2.5 Discretionary Incentive Compensation. Executive will be
eligible to participate in any discretionary incentive
compensation programs that the Company establishes and makes
available to executives, in its sole discretion, from time to
time. Executive's discretionary compensation will range from 0
to 35% of his then current annual base salary. As this is
discretionary, any failure by the Board to provide
compensation under this section shall not give rise to any
claim by the Executive for unpaid compensation.

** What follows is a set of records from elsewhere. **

(* ===== verification/TailQueue.v ===== *)
(** * The tail queue of the socket server

    Models the TAILQ macros of [src/server/src/queue.h] (with
    [QUEUE_MACRO_DEBUG] and [INVARIANTS] off, as the server compiles it).  The
    memory is a map of heads and a map of elements; a [struct type **], which is
    the address of a head's first field or of an element's next field, is a
    [link].  [queue m h l] says that the head [h] links the elements [l]; the
    macros refine the operations of lists.  [repr] relates a memory to several
    lists at once, which no operation on another queue disturbs. *)
From Stdlib Require Import ZArith Lia.
From stdpp Require Import base tactics list gmap sets numbers.
From S2P Require Import Prelude QueueMemory.

(** ** Data *)

Record TAILQ_HEAD : Type := mkHead {
  tqh_first : Z;
  tqh_last : link
}.

Record TAILQ_ENTRY : Type := mkLinks {
  tqe_next : Z;
  tqe_prev : link
}.

Notation qmem := (links_mem TAILQ_HEAD TAILQ_ENTRY).

#[export] Instance TAILQ_HEAD_eq_dec : EqDecision TAILQ_HEAD.
Proof. solve_decision. Defined.
#[export] Instance TAILQ_ENTRY_eq_dec : EqDecision TAILQ_ENTRY.
Proof. solve_decision. Defined.

(** ** Reads and writes of the fields *)

Definition set_first (h p : Z) : st qmem unit :=
  a ← get_head h; put_head h (mkHead p (tqh_last a)).
Definition set_last (h : Z) (k : link) : st qmem unit :=
  a ← get_head h; put_head h (mkHead (tqh_first a) k).
Definition set_next (n p : Z) : st qmem unit :=
  e ← get_elem n; put_elem n (mkLinks p (tqe_prev e)).
Definition set_prev (n : Z) (k : link) : st qmem unit :=
  e ← get_elem n; put_elem n (mkLinks (tqe_next e) k).

Definition get_last (h : Z) : st qmem link := a ← get_head h; mret (tqh_last a).
Definition get_prev (n : Z) : st qmem link := e ← get_elem n; mret (tqe_prev e).

(** ** The macros *)

Definition TAILQ_FIRST (h : Z) : st qmem Z := a ← get_head h; mret (tqh_first a).
Definition TAILQ_NEXT (n : Z) : st qmem Z := e ← get_elem n; mret (tqe_next e).
Definition TAILQ_EMPTY (h : Z) : st qmem bool := p ← TAILQ_FIRST h; mret (p =? NULL).

(** [*k] and [*k = p] for a [struct type **]. *)
Definition load (k : link) : st qmem Z :=
  match k with FirstOf h => TAILQ_FIRST h | NextOf n => TAILQ_NEXT n end.
Definition store (k : link) (p : Z) : st qmem unit :=
  match k with FirstOf h => set_first h p | NextOf n => set_next n p end.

2.6 Medical and Dental Coverage. The Company shall provide
Executive with medical and dental coverage which is no less
favorable than that provided to any other executive of the
Company.
2.7 Standard Company Benefits. Executive shall be entitled to
participate in any benefit programs which may be in effect
from time to time and provided by the Company to its employees
generally and/or to its management and executive employees in
particular, provided that Executive is eligible to participate
under the terms and conditions of any such benefits plans.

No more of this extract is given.